» **Exercise instructions**:
Copy out the data line by line exactly, from its start to the line bearing "exists x, keys", inclusive.

» **Input**:

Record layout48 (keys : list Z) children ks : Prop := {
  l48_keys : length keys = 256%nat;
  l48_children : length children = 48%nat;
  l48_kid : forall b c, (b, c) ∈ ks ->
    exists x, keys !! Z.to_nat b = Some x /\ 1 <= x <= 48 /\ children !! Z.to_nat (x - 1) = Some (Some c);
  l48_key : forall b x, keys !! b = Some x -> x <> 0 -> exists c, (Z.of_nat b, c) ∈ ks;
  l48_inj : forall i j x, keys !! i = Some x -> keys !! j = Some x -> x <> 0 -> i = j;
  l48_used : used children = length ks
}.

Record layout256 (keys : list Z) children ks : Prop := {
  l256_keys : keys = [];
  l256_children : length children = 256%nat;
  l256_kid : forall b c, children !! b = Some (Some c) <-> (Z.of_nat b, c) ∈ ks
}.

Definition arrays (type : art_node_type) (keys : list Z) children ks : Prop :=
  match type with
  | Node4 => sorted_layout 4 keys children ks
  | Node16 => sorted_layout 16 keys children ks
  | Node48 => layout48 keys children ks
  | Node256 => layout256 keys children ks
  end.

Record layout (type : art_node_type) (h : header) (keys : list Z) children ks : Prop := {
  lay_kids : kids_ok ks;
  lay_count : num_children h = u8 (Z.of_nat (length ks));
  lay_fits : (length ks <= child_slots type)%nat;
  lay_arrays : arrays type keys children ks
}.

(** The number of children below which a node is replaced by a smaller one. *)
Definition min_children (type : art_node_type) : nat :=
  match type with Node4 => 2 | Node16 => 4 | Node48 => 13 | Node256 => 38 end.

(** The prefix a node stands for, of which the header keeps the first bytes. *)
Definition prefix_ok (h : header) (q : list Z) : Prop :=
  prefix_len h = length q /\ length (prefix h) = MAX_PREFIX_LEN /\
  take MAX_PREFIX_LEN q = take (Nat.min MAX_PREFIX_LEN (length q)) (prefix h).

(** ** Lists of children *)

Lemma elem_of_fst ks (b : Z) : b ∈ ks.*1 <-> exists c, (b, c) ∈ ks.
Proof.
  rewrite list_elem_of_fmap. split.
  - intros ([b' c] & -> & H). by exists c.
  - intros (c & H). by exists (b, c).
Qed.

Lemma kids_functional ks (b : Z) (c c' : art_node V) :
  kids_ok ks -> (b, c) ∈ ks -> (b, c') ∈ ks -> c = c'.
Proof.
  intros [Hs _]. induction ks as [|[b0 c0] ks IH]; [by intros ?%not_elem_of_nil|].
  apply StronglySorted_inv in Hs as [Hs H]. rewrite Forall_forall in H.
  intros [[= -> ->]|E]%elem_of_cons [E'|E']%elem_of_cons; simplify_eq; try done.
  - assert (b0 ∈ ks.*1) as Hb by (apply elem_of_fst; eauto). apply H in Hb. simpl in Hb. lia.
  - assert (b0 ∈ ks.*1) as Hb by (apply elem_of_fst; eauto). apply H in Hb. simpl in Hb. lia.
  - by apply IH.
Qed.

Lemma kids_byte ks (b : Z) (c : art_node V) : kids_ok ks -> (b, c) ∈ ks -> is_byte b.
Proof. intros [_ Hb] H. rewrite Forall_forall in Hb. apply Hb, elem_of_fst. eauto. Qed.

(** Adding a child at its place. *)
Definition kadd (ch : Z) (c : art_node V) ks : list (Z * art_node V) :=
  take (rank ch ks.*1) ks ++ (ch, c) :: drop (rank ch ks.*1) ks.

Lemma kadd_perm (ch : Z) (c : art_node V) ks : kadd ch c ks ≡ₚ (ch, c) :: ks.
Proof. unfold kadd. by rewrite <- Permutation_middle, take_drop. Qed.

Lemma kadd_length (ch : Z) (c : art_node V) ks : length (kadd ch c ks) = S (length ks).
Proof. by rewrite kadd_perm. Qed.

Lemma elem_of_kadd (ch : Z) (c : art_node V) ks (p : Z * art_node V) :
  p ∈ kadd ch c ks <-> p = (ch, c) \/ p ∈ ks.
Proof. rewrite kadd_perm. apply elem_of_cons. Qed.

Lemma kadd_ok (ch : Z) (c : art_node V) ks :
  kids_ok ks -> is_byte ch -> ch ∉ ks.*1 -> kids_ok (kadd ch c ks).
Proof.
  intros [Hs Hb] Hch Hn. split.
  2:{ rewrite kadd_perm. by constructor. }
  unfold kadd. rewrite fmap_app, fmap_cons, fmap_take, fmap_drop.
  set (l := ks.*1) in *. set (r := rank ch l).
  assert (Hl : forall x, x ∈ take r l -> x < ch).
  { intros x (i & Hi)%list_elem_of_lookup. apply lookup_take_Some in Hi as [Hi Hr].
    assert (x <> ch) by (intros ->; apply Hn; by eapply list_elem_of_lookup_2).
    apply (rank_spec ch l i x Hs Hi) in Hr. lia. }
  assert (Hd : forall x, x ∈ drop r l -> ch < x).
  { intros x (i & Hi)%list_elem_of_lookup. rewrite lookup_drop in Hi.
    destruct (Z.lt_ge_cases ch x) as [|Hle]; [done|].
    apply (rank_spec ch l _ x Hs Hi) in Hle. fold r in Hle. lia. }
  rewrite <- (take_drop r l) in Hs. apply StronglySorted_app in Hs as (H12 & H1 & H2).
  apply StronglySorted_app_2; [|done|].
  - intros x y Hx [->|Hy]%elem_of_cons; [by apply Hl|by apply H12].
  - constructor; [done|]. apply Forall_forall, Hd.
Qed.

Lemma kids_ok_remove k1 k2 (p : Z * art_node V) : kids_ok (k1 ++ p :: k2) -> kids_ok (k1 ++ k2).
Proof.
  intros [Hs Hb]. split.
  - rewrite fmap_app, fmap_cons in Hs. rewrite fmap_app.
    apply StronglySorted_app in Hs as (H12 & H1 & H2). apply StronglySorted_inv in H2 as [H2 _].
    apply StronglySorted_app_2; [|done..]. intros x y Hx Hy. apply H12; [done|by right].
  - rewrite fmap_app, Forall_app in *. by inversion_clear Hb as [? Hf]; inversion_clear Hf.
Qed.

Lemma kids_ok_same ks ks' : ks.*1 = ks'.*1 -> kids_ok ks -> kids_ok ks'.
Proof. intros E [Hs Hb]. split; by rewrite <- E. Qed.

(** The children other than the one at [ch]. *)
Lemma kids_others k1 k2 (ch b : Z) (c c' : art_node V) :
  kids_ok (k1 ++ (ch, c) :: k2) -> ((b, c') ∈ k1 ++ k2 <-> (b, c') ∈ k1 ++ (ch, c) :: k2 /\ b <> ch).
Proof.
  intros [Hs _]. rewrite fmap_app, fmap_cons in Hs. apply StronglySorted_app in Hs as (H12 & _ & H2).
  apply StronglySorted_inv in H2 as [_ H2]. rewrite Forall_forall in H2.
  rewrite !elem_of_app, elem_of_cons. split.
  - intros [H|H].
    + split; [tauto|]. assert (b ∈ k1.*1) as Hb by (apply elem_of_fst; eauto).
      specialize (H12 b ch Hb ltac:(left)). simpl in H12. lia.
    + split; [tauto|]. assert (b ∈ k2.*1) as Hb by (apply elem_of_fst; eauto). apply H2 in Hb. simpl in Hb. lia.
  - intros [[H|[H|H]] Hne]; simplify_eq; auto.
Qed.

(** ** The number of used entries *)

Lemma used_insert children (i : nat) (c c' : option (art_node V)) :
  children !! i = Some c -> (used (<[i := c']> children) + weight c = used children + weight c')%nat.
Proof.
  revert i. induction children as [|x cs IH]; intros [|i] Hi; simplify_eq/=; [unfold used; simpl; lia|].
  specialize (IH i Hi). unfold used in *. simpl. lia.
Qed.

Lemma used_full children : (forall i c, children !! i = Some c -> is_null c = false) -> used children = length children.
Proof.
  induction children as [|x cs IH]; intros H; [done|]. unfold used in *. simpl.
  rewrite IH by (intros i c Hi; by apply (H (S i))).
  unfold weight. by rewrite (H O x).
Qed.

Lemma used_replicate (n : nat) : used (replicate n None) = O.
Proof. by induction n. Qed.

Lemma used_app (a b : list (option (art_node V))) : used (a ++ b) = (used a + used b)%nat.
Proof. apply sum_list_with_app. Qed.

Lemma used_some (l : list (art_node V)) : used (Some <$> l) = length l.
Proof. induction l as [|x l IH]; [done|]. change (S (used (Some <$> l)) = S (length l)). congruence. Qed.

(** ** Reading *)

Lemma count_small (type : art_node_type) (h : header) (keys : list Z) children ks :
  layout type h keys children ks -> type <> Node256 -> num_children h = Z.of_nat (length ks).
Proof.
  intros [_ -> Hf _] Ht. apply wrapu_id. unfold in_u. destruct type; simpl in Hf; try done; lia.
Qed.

» **Result**:
Record layout48 (keys : list Z) children ks : Prop := {
  l48_keys : length keys = 256%nat;
  l48_children : length children = 48%nat;
  l48_kid : forall b c, (b, c) ∈ ks ->
    exists x, keys !! Z.to_nat b = Some x /\ 1 <= x <= 48 /\ children !! Z.to_nat (x - 1) = Some (Some c);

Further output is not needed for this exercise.